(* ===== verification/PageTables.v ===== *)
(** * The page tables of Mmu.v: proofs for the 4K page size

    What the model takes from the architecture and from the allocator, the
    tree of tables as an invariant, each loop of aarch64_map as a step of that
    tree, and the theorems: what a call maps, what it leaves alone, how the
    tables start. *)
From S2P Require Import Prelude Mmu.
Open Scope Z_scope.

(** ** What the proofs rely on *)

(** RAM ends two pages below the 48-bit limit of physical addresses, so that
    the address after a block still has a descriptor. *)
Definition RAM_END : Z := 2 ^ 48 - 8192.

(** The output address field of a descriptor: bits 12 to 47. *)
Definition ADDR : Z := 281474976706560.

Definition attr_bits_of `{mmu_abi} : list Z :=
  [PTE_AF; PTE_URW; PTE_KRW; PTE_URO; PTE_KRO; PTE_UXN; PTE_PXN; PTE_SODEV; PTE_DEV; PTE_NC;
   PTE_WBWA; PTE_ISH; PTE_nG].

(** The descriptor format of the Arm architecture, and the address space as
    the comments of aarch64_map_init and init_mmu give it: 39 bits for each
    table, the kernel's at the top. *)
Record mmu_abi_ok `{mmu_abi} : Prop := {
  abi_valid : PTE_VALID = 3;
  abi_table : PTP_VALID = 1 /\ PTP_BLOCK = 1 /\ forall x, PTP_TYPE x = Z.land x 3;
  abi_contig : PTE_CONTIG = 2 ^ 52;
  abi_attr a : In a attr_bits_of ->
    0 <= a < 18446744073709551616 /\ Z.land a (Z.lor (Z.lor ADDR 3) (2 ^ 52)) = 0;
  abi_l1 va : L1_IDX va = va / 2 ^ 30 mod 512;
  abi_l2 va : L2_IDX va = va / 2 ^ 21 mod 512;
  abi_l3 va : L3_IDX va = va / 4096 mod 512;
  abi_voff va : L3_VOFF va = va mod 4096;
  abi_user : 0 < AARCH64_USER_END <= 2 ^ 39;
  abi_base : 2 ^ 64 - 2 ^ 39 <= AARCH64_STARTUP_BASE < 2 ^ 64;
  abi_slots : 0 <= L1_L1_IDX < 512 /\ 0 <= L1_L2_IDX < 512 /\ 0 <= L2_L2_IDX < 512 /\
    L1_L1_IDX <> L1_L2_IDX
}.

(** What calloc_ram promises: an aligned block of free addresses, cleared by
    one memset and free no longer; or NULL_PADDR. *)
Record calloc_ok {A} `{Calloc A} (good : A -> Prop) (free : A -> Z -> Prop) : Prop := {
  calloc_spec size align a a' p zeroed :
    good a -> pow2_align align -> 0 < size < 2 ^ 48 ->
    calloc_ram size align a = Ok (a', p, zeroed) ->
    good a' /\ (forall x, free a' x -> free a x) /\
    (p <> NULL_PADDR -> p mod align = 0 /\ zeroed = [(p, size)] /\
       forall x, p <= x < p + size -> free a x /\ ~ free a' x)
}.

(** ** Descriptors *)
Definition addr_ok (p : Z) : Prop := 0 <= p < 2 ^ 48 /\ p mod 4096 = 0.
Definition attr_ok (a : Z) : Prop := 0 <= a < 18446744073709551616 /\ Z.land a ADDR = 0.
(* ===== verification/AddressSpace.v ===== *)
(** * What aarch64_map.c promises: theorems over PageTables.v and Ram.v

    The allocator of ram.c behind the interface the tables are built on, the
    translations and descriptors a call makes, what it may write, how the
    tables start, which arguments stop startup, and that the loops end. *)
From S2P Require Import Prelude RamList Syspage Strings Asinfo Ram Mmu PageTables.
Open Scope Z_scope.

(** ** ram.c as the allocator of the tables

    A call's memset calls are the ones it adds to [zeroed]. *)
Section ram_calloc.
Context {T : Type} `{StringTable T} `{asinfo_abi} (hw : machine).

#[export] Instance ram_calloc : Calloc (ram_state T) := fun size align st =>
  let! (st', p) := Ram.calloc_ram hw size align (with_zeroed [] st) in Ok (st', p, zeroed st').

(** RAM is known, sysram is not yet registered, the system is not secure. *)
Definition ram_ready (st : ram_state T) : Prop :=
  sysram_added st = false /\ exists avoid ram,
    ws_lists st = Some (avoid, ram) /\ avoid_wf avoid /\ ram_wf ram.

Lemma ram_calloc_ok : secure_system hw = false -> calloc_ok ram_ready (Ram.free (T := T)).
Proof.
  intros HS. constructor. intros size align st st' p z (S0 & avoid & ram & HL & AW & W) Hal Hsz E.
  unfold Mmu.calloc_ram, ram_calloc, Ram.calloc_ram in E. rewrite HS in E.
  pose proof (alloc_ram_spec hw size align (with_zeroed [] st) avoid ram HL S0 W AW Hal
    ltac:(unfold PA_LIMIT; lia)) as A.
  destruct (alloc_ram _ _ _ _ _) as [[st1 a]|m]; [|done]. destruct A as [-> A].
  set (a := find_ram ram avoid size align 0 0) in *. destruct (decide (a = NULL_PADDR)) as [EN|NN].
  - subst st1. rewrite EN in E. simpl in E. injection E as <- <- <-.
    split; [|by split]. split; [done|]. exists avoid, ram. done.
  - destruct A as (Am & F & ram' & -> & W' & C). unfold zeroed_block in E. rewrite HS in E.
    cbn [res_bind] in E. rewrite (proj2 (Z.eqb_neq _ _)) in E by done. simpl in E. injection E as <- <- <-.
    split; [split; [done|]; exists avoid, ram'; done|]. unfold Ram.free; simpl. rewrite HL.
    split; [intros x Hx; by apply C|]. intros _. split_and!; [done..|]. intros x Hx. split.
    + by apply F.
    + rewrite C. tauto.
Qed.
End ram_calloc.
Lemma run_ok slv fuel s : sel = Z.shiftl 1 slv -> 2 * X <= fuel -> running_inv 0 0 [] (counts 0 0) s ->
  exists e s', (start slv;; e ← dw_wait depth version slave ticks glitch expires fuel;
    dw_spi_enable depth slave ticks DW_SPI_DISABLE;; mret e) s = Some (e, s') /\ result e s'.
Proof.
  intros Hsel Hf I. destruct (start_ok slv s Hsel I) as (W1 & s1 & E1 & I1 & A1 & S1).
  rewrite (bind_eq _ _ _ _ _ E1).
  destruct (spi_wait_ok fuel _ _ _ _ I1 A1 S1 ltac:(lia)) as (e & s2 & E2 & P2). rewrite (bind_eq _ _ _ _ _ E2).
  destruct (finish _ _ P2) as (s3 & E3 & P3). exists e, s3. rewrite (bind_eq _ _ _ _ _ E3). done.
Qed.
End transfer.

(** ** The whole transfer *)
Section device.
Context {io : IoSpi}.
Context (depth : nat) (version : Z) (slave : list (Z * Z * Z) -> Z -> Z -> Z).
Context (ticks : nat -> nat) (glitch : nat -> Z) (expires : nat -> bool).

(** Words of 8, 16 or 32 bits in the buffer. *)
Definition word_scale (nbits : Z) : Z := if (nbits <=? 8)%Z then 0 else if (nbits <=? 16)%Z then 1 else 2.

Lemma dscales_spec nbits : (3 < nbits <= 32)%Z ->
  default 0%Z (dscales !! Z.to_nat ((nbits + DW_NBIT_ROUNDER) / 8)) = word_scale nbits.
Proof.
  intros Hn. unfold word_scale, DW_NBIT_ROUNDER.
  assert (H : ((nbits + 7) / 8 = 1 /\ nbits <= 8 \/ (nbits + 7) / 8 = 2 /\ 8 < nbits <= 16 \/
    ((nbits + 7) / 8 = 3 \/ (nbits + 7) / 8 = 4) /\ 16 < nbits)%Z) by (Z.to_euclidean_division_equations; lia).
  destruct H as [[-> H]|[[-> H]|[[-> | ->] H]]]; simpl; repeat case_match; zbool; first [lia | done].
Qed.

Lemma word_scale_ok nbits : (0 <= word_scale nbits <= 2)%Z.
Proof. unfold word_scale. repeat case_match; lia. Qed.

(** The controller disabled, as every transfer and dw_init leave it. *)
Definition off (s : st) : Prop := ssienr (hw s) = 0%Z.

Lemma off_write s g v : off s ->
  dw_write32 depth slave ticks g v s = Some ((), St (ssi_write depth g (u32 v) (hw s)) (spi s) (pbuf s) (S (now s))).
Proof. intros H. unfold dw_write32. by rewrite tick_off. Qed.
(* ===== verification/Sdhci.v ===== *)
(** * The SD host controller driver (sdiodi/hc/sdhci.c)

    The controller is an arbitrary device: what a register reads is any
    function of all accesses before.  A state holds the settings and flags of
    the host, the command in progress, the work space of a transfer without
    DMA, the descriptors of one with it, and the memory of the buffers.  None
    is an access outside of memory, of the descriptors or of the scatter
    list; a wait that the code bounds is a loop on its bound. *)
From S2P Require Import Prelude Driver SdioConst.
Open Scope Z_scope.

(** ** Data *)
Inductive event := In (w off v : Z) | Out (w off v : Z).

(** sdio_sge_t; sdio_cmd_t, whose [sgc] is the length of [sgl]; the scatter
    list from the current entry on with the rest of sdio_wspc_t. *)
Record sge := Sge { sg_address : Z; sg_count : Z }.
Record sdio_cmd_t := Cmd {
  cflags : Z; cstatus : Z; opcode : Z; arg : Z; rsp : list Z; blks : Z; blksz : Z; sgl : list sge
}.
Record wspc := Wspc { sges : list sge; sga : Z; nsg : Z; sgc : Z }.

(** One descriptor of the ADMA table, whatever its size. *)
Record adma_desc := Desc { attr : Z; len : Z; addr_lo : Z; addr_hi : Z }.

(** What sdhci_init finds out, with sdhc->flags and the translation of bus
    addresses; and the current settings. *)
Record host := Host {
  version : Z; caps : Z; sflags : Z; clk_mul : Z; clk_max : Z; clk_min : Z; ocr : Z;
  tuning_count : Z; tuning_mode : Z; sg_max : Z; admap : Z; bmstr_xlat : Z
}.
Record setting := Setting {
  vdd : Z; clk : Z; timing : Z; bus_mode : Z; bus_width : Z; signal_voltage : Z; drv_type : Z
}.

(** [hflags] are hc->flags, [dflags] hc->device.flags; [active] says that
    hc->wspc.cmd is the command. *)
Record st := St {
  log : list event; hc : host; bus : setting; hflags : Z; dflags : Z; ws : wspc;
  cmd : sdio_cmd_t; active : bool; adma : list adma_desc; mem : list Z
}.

-- -- --

* Task details:
Take exactly the lines from the one containing "Definition off (s" through the one containing "(** * The SD" in the data above, and output them with nothing added.

* Response:
Definition off (s : st) : Prop := ssienr (hw s) = 0%Z.

Lemma off_write s g v : off s ->
  dw_write32 depth slave ticks g v s = Some ((), St (ssi_write depth g (u32 v) (hw s)) (spi s) (pbuf s) (S (now s))).
Proof. intros H. unfold dw_write32. by rewrite tick_off. Qed.
(* ===== verification/Sdhci.v ===== *)
(** * The SD host controller driver (sdiodi/hc/sdhci.c)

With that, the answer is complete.